**Problem details**: Pick out all lines in the listing holding the string "holds" and copy them.

**Task material**:
(* ===== verification/Fleet.v ===== *)
(** * The installation: servers, agents, shard databases, applications

    The agents of internal/agent act on the shard databases, the servers on the
    metadata, and applications write to the shards in between.  A step of the
    installation is one event of one server process, one call of the store by
    any server, one call of one pass of an agent, or what an application does;
    a pass of an agent is cut into its calls, with anything in between.  The
    theorem is the one the life cycle exists for: a bucket never starts on a
    shard that still holds data. *)

From Stdlib Require Import ZArith Lia Ascii String Sorting.Sorted.
From stdpp Require Import base functions option list strings relations.
From S2P Require Import Prelude GoText GoDuration Config GoTime Bucket Routing Fsm Metrics Topology.
From S2P Require Import World Store Migrations Meta StoreTx StoreRefine StoreSpec Atomic.
From S2P Require Import Resolve Supervisors Grpc Agent System Process Wiring.

#[local] Open Scope Z_scope.
#[local] Open Scope shardman_scope.

(** ** States and steps *)

(** How far the pass of an agent has come: the server answered cleaning, and
    the tables have been emptied. *)
Inductive Phase : Type := Idle | Told | Emptied.

Record Fleet : Type := mk_fleet {
  fl_db : DB;
  fl_pg : UUID -> ShardDB;
  fl_phase : UUID -> Phase;
}.

Definition set_meta (d : DB) (f : Fleet) : Fleet := mk_fleet d (fl_pg f) (fl_phase f).
Definition set_pg (u : UUID) (pg : ShardDB) (f : Fleet) : Fleet :=
  mk_fleet (fl_db f) (<[u := pg]> (fl_pg f)) (fl_phase f).
Definition set_phase (u : UUID) (ph : Phase) (f : Fleet) : Fleet :=
  mk_fleet (fl_db f) (fl_pg f) (<[u := ph]> (fl_phase f)).

(** Calls of the store other than the end of a cleaning, an operator's change
    of a state, and a registration. *)
Definition plain_store_op (op : StoreOp) : bool :=
  match op with
  | OpFinishCleaning _ | OpPatchState _ _ | OpRegisterShard _ _ _ _ _ => false
  | _ => true
  end.

Definition registered (u : UUID) (d : DB) : Prop := exists r, r ∈ db_shards d /\ sh_ShardUUID r = u.

(** The shard works for a bucket, so applications write to it. *)
Definition in_service (u : UUID) (d : DB) : Prop :=
  exists r, r ∈ db_shards d /\ sh_ShardUUID r = u
    /\ (sh_State r = StateActive \/ sh_State r = StateDraining \/ sh_State r = StateSealed).

Section Installation.
Context `{Postgres, GoPlatform, XXHash, UUIDLib, Structpb, ShardPostgres}.

(** Requests that are not an agent's report of a cleaned shard, an operator's
    change of a state, or a registration. *)
Definition plain_event (ev : Event) : bool :=
  match ev with
  | EvRpc _ (RpcReportCleaned _ | RpcPatchShardState _ _ | RpcRegisterShard _) => false
  | _ => true
  end.

(** A server in some environment, on the metadata of the installation. *)
Definition on_meta (f : Fleet) (w : World) : Prop := w_tx w = NoTx /\ w_db w = fl_db f.

(** An agent in some environment, on the database of the shard [u]. *)
Definition on_shard (f : Fleet) (u : UUID) (aw : AgentWorld) : Prop := aw_pg aw = fl_pg f u.

(** What the agent process of the shard [u] does: it reports, it drains its
    database, it empties it once it has been told that the shard is being
    cleaned, it reports the shard cleaned once it has emptied it, and it gives
    up.  It never touches another shard's database. *)
Inductive agent_step (u : UUID) : Fleet -> Fleet -> Prop :=
| ag_report f s cfg size w :
    on_meta f w -> uuid_parse (ac_ShardUUID cfg) = Ok u ->
    agent_step u f (set_meta (w_db (snd (serve s (rpcCtx cfg) (RpcReportStats (ac_ShardUUID cfg) size) w))) f)
| ag_drained f s cfg w :
    on_meta f w -> uuid_parse (ac_ShardUUID cfg) = Ok u ->
    agent_step u f (set_meta (w_db (snd (serve s (rpcCtx cfg) (RpcReportDrainComplete (ac_ShardUUID cfg)) w))) f)
| ag_told f s cfg size w ok w' :
    on_meta f w -> uuid_parse (ac_ShardUUID cfg) = Ok u ->
    h_ReportStats s (rpcCtx cfg) (ac_ShardUUID cfg) size w
      = (inl (ok, string_of_State StateCleaning), w') ->
    agent_step u f (set_phase u Told (set_meta (w_db w') f))
| ag_clean f aw r aw' :
    on_shard f u aw -> fl_phase f u = Told -> CleanDatabase aw = (r, aw') ->
    agent_step u f (set_phase u (match r with Ok _ => Emptied | Err _ => Idle end)
                     (set_pg u (aw_pg aw') f))
| ag_cleaned f s cfg w :
    on_meta f w -> uuid_parse (ac_ShardUUID cfg) = Ok u -> fl_phase f u = Emptied ->
    agent_step u f (set_phase u Idle
      (set_meta (w_db (snd (h_ReportCleaned s (rpcCtx cfg) (ac_ShardUUID cfg) w))) f))
| ag_drain f cfg aw :
    on_shard f u aw -> agent_step u f (set_pg u (aw_pg (snd (DrainShard cfg aw))) f)
| ag_stop f : agent_step u f (set_phase u Idle f).

(** Everybody: an event of a server, a call of the store by one, the
    registration of a shard that is known or holds no data, a step of an
    agent, and what applications do with a shard in service, which may be
    anything. *)
Inductive fleet_step : Fleet -> Fleet -> Prop :=
| fl_event f p ev w :
    on_meta f w -> plain_event ev = true -> fleet_step f (set_meta (w_db (run_event p ev w)) f)
| fl_store f op w :
    on_meta f w -> plain_store_op op = true -> fleet_step f (set_meta (w_db (snd (exec op w))) f)
| fl_register f s ctx req w :
    on_meta f w ->
    (forall u, uuid_parse (rq_ShardUuid req) = Ok u ->
       registered u (fl_db f) \/ clean (sd_tables (fl_pg f u))) ->
    fleet_step f (set_meta (w_db (snd (serve s ctx (RpcRegisterShard req) w))) f)
| fl_agent u f f' : agent_step u f f' -> fleet_step f f'
| fl_write f u pg : in_service u (fl_db f) -> fleet_step f (set_pg u pg f).

(** No shard is registered and no agent is in the middle of a pass. *)
Definition fleet_init (f : Fleet) : Prop := fl_db f = empty_db /\ forall u, fl_phase f u = Idle.

Definition fleet_reachable (f : Fleet) : Prop := exists f0, fleet_init f0 /\ rtc fleet_step f0 f.

End Installation.

(** ** How a shard comes into the pool *)

(** Steps that put no shard into the pool. *)
Definition ordinary (l : Label) : Prop :=
  match l with LRegister _ | LRecycle _ | LPatch _ _ => False | _ => True end.

Definition standby_row (u : UUID) (rows : list Shard) : Prop :=
  exists r, r ∈ rows /\ sh_ShardUUID r = u /\ sh_State r = StateStandby.

Lemma standby_row_update u p f rows :
  (forall r, r ∈ rows -> p r = true -> sh_ShardUUID (f r) = sh_ShardUUID r
     /\ (sh_State (f r) = StateStandby -> sh_State r = StateStandby)) ->
  standby_row u (update_where p f rows) -> standby_row u rows.
Proof.
  intros Hf (r & Hr & Hu & Hs). apply elem_of_update_where in Hr as (r0 & Hr0 & ->).
  exists r0. destruct (p r0) eqn:E; [|done]. destruct (Hf r0 Hr0 E) as [E1 E2].
  split_and!; [done|congruence|auto].
Qed.

(** A shard comes into the pool by its first registration or by a recycling
    report, and in no other way but by an operator's change of its state. *)
Lemma step_standby l d d' u :
  meta_step l d d' -> is_patch l = false -> standby_row u (db_shards d') ->
  standby_row u (db_shards d) \/ l = LRecycle u
  \/ (l = LRegister u /\ List.find (by_uuid u) (db_shards d) = None).
Proof.
  intros Hstep Hp. destruct Hstep; cbn; try discriminate Hp; try (by left);
    try subst rows; try subst rows1.
  all: try (intros Hs; left; revert Hs; repeat apply standby_row_update; by auto).
  all: try (intros Hs; left; do 2 (apply standby_row_update in Hs; [|by auto]); exact Hs).
  - destruct H as (-> & _). by left.
  - intros (r & Hr & Hu & Hs). rewrite H0. apply elem_of_app in Hr as [Hr|[->|Hr]%elem_of_cons].
    1, 3: left; exists r; rewrite elem_of_app; by auto.
    cbn in Hu. subst u0. rewrite H0 in H. by right; right.
  - intros Hs. destruct (decide (u0 = u)) as [->|Hne]; [by right; left|]. left.
    destruct Hs as (r & Hr & Hu & Hs). apply elem_of_update_where in Hr as (r0 & Hr0 & ->).
    exists r0. destruct (by_uuid u0 r0 && in_state StateCleaning r0) eqn:E; [|done].
    rows_simpl. cbn in Hu. congruence.
Qed.

(** ** The invariant *)

Record fleet_inv (f : Fleet) : Prop := mk_fleet_inv {
  fi_wf : db_wf (fl_db f);
  fi_pool : forall u, standby_row u (db_shards (fl_db f)) -> clean (sd_tables (fl_pg f u));
  fi_told : forall u, fl_phase f u <> Idle -> exists b, under_cleaning u b (db_shards (fl_db f));
  fi_emptied : forall u, fl_phase f u = Emptied -> clean (sd_tables (fl_pg f u));
}.

(** The changes of the metadata the invariant survives: a shard is recycled
    only empty and by its own agent, and registers for the first time empty. *)
Definition allowed (f : Fleet) (l : Label) : Prop :=
  match l with
  | LRecycle u => clean (sd_tables (fl_pg f u)) /\ fl_phase f u = Idle
  | LRegister u => registered u (fl_db f) \/ clean (sd_tables (fl_pg f u))
  | LPatch _ _ => False
  | _ => True
  end.

Lemma ordinary_allowed f l : ordinary l -> allowed f l.
Proof. by destruct l. Qed.

Lemma registered_find u d : List.find (by_uuid u) (db_shards d) = None -> ~ registered u d.
Proof.
  intros Hn (r & Hr & Hu). pose proof (List.find_none _ _ Hn r (proj1 (list_elem_of_In _ _) Hr)) as E.
  assert (by_uuid u r = true) by (by apply by_uuid_spec). congruence.
Qed.

Lemma registered_step l d d' u : db_wf d -> meta_step l d d' -> registered u d -> registered u d'.
Proof.
  intros Hwf Hstep (r & Hr & Hu). destruct (step_row_history _ _ _ _ Hwf Hstep Hr) as (r' & Hr' & Hs).
  exists r'. split; [done|]. by rewrite (rs_uuid _ _ Hs).
Qed.

Lemma inv_step f l d' :
  fleet_inv f -> meta_step l (fl_db f) d' -> allowed f l ->
  fleet_inv (set_meta d' f) /\ forall l', allowed f l' -> allowed (set_meta d' f) l'.
Proof.
  intros [Hwf Hpool Htold Hempty] Hstep Ha.
  assert (is_patch l = false) as Hnp by (by destruct l).
  split; [constructor; cbn|].
  - by eapply step_wf.
  - intros u Hu. destruct (step_standby _ _ _ _ Hstep Hnp Hu) as [Hs|[-> |[-> Hn]]]; [by apply Hpool|apply Ha|].
    destruct Ha as [Hreg|Hc]; [|done]. by destruct (registered_find _ _ Hn).
  - intros u Hu. destruct (Htold u Hu) as [b Hb]. exists b.
    eapply step_under_cleaning; [done|exact Hstep| |done]. split; [|done].
    intros ->. by destruct Ha.
  - done.
  - intros [] Ha'; try done. destruct Ha' as [Hr|Hc]; [left|by right]. by eapply registered_step.
Qed.

Lemma inv_steps f d' (L : Label -> Prop) :
  fleet_inv f -> rtc (lstep L) (fl_db f) d' -> (forall l, L l -> allowed f l) ->
  fleet_inv (set_meta d' f).
Proof.
  intros Hi Hs. remember (fl_db f) as d eqn:Ed. revert f Hi Ed.
  induction Hs as [d|d1 d2 d3 (l & Hl & Hstep) _ IH]; intros f Hi Ed HL; [subst d; by destruct f|].
  subst d1. destruct (inv_step f l d2 Hi Hstep) as [Hi' Ha'].
  { destruct Hl as [->|Hl]; [done|by apply HL]. }
  by apply (IH (set_meta d2 f) Hi' eq_refl); auto.
Qed.

Lemma inv_pg u pg f :
  fleet_inv f ->
  (standby_row u (db_shards (fl_db f)) \/ fl_phase f u = Emptied -> clean (sd_tables pg)) ->
  fleet_inv (set_pg u pg f).
Proof.
  intros [Hwf Hpool Htold Hempty] Hc. constructor; cbn; try done; intros v Hv;
    (destruct (decide (u = v)) as [<-|Hne];
      [rewrite fn_lookup_insert|rewrite fn_lookup_insert_ne by done]); auto.
Qed.

Lemma inv_idle u f : fleet_inv f -> fleet_inv (set_phase u Idle f).
Proof.
  intros [Hwf Hpool Htold Hempty]. constructor; cbn; try done; intros v;
    (destruct (decide (u = v)) as [<-|Hne];
      [rewrite fn_lookup_insert|rewrite fn_lookup_insert_ne by done]); auto; done.
Qed.

Lemma inv_phase u ph f :
  fleet_inv f -> (exists b, under_cleaning u b (db_shards (fl_db f))) ->
  (ph = Emptied -> clean (sd_tables (fl_pg f u))) -> fleet_inv (set_phase u ph f).
Proof.
  intros [Hwf Hpool Htold Hempty] Hb Hc. constructor; cbn; try done; intros v;
    (destruct (decide (u = v)) as [<-|Hne];
      [rewrite fn_lookup_insert|rewrite fn_lookup_insert_ne by done]); auto.
Qed.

**Answer space**:
    shard that still holds data. *)
    registration of a shard that is known or holds no data, a step of an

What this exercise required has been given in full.